**What is required:**
Each line of the listing below containing the word "shallow" should be returned.

**Given information:**
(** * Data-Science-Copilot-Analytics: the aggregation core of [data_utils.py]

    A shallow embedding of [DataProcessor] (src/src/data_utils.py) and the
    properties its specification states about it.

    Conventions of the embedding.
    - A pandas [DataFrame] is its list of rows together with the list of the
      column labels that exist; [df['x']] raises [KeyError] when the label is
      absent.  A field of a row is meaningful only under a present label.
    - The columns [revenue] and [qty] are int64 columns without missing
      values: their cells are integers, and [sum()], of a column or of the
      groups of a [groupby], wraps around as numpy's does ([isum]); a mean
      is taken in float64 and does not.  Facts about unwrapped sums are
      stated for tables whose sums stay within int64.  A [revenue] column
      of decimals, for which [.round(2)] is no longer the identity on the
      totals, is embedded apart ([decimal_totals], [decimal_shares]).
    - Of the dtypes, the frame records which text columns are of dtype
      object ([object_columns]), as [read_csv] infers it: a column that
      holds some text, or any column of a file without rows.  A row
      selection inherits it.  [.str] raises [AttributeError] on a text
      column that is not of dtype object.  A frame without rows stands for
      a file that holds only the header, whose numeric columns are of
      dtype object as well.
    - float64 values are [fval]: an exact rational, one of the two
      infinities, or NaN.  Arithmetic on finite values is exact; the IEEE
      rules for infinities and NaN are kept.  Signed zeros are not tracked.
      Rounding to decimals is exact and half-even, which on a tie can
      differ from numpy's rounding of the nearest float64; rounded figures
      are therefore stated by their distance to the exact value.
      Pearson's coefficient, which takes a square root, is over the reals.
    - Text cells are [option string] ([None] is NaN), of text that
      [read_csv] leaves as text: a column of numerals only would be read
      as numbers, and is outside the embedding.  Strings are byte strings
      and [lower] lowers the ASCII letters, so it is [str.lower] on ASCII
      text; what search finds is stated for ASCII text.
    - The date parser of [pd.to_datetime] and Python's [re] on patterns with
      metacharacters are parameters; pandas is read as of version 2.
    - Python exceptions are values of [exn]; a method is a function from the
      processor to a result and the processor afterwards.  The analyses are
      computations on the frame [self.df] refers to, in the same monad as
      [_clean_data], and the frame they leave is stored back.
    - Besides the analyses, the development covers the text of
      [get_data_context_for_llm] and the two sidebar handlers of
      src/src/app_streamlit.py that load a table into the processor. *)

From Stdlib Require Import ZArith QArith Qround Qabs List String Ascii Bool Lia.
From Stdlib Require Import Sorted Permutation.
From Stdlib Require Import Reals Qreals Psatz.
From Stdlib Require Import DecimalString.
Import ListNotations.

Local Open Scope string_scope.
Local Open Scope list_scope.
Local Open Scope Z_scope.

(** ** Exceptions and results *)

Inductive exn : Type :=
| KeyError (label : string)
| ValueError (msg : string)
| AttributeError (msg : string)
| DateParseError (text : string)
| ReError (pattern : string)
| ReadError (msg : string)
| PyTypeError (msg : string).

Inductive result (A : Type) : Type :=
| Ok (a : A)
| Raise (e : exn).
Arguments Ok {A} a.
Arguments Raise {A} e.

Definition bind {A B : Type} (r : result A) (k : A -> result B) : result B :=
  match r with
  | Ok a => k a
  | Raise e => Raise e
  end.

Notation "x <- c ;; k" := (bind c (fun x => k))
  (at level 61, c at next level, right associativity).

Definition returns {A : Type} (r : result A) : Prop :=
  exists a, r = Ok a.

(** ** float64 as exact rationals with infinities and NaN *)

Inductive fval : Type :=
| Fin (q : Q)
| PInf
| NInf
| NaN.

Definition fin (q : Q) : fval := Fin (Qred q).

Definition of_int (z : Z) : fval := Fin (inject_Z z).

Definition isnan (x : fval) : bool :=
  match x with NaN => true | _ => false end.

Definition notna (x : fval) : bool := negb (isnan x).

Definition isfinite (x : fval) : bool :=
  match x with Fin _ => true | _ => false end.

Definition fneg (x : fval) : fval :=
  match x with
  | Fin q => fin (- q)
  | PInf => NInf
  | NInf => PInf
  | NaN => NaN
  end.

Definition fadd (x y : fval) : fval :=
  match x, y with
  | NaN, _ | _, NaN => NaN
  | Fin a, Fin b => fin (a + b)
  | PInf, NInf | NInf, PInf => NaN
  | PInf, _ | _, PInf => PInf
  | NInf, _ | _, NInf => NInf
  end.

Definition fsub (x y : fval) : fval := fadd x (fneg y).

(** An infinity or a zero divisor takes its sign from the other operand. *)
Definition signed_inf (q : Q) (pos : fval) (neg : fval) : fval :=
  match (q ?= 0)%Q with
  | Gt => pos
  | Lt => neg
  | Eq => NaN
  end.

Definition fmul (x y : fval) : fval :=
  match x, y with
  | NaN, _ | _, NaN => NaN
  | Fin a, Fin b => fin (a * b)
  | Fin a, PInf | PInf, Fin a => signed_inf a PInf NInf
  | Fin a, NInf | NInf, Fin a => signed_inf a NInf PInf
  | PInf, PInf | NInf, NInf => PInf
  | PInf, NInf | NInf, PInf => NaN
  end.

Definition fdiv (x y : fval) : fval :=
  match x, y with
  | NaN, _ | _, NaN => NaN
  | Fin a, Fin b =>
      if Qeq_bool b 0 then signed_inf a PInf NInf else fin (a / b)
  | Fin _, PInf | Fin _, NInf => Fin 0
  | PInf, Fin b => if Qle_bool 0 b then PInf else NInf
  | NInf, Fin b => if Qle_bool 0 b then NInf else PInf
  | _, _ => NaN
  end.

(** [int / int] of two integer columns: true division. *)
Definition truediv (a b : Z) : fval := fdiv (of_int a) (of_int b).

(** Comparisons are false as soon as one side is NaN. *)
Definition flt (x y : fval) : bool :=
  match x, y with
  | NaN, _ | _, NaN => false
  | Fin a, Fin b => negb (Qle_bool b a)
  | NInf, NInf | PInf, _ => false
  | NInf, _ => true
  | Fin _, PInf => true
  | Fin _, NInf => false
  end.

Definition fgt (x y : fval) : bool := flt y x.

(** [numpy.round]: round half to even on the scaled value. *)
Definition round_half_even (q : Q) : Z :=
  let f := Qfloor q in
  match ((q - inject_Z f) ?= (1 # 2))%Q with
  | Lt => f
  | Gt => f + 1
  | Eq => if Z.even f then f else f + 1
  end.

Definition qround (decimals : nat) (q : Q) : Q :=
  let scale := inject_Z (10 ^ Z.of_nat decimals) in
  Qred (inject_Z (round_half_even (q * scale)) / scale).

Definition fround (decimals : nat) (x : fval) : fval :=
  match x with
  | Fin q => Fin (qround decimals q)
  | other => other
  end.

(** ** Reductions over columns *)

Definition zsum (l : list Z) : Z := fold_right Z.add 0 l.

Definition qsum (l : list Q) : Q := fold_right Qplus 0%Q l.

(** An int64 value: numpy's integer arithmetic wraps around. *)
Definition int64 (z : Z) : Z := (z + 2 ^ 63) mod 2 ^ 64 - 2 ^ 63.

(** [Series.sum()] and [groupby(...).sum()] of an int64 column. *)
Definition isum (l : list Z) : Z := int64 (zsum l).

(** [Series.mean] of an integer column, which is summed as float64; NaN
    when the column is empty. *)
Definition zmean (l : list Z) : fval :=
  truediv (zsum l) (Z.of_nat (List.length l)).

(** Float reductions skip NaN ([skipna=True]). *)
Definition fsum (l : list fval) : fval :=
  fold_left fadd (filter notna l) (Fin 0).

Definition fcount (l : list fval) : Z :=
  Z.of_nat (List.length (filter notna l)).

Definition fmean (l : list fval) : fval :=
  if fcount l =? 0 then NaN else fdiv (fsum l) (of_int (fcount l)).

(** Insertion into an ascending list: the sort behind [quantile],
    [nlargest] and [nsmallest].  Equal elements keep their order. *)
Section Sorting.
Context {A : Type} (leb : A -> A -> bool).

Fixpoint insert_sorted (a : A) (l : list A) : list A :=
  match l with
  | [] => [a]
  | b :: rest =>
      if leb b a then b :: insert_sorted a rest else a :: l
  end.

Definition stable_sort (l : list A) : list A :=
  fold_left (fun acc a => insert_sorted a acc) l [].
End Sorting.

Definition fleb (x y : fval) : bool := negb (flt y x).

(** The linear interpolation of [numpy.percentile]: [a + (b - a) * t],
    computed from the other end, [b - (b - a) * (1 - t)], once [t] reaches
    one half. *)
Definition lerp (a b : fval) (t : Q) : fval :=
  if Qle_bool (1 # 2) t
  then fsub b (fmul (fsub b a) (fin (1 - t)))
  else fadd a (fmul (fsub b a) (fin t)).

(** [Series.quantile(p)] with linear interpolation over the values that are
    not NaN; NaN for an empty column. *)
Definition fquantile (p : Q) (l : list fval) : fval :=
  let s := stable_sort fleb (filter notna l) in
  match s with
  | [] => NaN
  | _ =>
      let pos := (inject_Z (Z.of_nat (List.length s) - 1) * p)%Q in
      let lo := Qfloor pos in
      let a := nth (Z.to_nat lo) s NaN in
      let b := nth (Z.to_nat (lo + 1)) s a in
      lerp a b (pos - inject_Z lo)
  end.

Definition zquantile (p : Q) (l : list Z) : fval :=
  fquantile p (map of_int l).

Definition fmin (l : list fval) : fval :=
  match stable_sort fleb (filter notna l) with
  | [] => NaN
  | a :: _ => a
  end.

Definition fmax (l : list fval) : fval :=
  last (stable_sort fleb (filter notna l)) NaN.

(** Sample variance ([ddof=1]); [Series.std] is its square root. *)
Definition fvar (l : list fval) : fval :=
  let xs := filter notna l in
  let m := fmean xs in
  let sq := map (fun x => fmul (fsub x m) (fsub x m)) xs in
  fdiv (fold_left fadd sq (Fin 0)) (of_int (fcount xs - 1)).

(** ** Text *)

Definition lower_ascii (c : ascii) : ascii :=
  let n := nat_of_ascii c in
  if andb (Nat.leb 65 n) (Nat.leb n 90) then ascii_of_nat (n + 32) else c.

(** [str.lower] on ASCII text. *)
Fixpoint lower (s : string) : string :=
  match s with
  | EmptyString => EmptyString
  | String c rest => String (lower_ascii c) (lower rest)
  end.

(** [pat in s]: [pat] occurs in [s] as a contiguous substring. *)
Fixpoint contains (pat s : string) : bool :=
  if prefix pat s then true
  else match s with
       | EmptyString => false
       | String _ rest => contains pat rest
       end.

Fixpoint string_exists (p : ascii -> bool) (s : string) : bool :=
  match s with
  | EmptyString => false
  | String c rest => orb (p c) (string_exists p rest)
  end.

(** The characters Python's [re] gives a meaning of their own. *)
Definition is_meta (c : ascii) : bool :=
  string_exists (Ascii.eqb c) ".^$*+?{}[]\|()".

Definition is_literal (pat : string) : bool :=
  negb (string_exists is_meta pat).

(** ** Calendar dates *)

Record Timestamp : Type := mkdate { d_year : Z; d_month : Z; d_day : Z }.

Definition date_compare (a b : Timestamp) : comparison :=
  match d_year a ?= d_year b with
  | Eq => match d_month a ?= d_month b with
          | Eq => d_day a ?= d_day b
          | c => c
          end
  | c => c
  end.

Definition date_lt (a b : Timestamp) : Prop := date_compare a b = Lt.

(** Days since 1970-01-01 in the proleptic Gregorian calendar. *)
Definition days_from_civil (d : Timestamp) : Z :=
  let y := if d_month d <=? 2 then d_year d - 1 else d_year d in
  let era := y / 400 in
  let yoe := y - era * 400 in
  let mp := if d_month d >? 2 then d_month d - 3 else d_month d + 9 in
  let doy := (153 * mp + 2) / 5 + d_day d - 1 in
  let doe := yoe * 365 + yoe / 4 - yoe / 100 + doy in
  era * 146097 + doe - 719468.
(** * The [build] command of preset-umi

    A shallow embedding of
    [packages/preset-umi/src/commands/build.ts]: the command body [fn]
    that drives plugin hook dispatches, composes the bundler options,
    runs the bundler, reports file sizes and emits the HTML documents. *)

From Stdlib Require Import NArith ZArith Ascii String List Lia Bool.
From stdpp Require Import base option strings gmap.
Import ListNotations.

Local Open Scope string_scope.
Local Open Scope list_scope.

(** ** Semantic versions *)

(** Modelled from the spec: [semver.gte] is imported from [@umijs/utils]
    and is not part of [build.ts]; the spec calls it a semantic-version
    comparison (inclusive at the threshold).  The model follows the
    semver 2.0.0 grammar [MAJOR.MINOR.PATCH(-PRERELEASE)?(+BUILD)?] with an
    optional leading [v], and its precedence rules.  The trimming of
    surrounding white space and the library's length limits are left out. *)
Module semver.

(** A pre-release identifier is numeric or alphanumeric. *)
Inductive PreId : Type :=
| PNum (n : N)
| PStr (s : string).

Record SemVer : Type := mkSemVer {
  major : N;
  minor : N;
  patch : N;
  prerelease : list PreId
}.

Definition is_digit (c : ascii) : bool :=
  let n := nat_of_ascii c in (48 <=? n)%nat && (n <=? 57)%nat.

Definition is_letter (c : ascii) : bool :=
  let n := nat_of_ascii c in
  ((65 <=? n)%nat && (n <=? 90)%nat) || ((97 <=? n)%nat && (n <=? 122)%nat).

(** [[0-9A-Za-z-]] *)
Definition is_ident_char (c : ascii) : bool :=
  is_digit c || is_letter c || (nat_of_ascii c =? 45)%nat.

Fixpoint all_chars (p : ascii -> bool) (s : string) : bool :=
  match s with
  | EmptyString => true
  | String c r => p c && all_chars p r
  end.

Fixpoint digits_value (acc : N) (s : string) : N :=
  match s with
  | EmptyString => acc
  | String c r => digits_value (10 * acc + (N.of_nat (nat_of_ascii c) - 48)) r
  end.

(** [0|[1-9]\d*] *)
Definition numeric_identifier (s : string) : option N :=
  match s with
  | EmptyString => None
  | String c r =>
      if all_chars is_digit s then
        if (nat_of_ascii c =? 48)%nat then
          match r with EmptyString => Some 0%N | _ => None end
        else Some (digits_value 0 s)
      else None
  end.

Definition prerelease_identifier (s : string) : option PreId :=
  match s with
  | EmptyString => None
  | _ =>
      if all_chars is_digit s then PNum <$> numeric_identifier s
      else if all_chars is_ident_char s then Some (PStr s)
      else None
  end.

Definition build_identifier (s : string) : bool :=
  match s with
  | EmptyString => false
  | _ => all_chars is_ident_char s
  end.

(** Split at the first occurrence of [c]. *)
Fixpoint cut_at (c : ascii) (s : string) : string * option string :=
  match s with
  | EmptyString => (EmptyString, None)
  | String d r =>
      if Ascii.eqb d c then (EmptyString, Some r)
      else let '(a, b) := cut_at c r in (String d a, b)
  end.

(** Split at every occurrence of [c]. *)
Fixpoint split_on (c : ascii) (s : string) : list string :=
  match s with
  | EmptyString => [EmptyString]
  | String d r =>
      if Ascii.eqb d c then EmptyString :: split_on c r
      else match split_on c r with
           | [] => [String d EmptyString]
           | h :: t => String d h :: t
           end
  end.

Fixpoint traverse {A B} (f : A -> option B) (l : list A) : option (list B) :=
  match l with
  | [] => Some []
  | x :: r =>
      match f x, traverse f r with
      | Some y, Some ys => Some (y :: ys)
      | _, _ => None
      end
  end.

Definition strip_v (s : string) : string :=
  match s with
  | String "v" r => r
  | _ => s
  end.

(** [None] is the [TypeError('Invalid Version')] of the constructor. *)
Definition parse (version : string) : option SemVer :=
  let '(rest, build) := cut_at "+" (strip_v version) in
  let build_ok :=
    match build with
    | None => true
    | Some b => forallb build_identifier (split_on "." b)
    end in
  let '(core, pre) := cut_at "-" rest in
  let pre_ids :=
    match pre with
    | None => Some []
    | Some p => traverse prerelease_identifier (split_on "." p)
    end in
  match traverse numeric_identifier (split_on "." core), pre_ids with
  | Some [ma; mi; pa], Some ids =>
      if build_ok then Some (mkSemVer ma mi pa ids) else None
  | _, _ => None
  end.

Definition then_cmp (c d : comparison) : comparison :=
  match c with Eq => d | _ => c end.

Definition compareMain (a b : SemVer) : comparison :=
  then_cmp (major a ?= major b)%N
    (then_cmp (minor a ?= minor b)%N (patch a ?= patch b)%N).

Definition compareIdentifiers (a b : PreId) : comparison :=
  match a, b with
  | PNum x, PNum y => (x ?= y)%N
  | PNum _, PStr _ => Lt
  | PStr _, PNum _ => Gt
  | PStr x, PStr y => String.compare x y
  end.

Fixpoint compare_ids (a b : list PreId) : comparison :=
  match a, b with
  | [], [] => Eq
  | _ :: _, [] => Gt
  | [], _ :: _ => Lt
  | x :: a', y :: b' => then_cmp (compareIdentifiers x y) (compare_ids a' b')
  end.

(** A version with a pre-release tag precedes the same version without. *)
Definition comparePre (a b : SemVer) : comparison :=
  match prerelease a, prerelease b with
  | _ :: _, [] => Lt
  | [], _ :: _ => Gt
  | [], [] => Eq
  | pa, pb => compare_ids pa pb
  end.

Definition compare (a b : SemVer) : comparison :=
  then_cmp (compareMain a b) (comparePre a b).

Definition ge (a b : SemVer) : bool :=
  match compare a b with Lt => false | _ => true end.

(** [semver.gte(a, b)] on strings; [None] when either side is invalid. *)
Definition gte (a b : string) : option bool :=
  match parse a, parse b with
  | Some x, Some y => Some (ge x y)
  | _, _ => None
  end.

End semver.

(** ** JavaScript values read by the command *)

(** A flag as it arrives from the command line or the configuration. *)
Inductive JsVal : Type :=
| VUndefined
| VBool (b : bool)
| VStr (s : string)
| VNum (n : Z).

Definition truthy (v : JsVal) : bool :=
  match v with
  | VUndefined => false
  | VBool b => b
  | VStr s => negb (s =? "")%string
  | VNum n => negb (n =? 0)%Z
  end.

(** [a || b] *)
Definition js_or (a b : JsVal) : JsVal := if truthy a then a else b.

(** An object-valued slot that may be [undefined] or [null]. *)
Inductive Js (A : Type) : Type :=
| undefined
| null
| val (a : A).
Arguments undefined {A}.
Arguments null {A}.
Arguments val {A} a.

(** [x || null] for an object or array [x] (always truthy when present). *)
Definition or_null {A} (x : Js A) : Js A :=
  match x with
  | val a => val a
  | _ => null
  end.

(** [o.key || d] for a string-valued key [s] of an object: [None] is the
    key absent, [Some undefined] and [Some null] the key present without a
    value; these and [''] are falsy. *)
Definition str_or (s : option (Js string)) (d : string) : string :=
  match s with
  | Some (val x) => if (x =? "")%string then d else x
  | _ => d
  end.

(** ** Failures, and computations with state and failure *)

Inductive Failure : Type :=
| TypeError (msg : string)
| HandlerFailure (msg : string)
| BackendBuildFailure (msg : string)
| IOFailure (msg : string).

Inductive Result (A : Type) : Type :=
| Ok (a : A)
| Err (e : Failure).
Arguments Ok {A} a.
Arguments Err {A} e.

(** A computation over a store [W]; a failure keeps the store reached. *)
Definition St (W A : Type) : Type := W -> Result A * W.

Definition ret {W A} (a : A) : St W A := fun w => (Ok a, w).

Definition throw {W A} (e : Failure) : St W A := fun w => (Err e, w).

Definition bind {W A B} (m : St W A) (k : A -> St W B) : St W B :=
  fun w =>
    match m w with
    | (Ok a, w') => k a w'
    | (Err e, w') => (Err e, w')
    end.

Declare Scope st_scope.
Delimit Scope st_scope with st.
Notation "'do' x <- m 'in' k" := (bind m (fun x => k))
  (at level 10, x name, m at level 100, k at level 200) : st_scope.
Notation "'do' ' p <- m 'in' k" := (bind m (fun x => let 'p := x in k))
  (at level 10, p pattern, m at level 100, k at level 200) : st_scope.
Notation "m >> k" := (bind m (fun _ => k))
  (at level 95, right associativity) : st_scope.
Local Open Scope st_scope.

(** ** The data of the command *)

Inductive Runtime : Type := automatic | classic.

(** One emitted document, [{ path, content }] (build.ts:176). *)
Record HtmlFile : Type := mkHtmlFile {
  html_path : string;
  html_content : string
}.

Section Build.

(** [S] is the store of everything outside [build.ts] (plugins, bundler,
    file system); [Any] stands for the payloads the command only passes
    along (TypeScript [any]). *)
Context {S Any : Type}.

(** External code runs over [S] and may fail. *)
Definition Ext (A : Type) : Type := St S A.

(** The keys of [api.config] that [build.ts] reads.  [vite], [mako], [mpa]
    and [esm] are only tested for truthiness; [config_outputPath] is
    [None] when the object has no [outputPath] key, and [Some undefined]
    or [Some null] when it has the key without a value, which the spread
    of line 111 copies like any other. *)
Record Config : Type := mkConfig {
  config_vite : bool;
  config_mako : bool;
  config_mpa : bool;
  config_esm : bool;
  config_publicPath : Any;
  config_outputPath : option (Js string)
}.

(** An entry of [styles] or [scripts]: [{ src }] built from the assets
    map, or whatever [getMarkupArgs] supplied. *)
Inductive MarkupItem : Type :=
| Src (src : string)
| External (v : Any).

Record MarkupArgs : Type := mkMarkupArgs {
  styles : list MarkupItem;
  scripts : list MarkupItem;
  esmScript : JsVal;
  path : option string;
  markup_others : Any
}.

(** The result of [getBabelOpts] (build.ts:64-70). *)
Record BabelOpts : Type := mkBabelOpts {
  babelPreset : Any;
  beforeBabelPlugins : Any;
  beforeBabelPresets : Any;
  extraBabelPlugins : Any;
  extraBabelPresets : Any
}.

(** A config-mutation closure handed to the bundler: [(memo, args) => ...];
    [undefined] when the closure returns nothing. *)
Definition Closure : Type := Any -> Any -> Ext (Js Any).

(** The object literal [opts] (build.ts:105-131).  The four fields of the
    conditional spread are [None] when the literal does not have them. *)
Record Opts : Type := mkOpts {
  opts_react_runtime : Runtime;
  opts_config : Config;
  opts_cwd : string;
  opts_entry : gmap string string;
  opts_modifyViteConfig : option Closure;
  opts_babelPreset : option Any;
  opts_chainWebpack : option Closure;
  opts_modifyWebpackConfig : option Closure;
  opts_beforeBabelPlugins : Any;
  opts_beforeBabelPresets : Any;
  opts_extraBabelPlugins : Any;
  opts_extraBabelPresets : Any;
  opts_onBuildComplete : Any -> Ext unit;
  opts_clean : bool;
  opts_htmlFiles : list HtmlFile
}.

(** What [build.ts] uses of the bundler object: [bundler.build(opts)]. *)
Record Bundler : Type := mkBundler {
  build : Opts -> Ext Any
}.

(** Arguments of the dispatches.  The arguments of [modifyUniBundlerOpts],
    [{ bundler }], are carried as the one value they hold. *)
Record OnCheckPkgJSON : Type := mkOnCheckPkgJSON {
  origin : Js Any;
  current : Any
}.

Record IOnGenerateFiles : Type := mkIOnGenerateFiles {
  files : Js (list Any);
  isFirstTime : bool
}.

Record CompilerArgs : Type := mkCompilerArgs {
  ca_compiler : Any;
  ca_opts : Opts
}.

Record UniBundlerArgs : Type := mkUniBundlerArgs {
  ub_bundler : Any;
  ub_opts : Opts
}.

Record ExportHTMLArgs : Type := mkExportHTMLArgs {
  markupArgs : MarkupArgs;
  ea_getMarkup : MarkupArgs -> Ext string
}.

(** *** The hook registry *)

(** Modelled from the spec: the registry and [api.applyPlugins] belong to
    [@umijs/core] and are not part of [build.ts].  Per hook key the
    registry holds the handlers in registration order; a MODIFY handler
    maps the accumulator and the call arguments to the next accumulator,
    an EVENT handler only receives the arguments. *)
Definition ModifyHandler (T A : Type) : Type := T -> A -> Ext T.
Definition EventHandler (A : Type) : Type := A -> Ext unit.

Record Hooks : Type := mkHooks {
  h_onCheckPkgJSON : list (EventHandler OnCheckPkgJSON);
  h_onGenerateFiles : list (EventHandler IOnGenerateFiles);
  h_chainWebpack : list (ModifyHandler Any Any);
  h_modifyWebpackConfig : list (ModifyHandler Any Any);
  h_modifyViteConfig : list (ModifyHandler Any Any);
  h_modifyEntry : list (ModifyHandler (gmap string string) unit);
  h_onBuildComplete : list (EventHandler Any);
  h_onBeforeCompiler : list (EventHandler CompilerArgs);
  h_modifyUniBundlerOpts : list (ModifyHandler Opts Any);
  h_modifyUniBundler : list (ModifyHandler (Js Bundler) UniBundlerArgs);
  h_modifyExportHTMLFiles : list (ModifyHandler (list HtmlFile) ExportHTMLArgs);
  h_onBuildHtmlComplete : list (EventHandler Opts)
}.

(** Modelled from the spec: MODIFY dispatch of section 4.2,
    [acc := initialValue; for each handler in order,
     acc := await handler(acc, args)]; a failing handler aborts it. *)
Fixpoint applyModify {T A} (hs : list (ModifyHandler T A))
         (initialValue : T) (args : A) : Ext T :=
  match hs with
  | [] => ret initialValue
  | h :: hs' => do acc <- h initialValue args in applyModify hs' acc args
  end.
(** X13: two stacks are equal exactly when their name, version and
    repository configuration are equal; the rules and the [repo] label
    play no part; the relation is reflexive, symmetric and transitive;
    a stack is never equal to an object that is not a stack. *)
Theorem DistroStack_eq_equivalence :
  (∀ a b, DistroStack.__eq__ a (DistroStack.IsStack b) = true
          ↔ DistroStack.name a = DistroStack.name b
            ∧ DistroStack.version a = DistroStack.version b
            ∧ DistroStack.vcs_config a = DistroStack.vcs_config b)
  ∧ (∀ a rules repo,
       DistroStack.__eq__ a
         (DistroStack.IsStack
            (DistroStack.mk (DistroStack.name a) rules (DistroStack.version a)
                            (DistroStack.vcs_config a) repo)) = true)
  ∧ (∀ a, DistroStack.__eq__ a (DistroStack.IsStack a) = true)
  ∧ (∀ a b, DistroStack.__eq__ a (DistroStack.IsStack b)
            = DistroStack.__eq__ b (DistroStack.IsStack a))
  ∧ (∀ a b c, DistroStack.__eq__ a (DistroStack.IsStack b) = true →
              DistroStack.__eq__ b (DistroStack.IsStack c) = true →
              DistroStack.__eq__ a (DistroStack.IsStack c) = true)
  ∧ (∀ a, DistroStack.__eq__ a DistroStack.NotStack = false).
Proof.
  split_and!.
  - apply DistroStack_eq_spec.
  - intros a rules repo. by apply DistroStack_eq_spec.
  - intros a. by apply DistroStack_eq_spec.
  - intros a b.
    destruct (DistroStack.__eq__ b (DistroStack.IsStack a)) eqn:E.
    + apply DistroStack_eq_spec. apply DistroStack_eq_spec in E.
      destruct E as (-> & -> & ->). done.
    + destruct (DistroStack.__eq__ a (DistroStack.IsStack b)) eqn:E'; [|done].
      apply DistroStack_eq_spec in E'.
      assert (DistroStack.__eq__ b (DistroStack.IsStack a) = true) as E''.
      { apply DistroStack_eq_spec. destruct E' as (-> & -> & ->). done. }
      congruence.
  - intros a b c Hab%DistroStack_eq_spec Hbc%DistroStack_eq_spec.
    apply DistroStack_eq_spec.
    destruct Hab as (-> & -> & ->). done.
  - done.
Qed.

**Problem solution:**
    A shallow embedding of [DataProcessor] (src/src/data_utils.py) and the
    A shallow embedding of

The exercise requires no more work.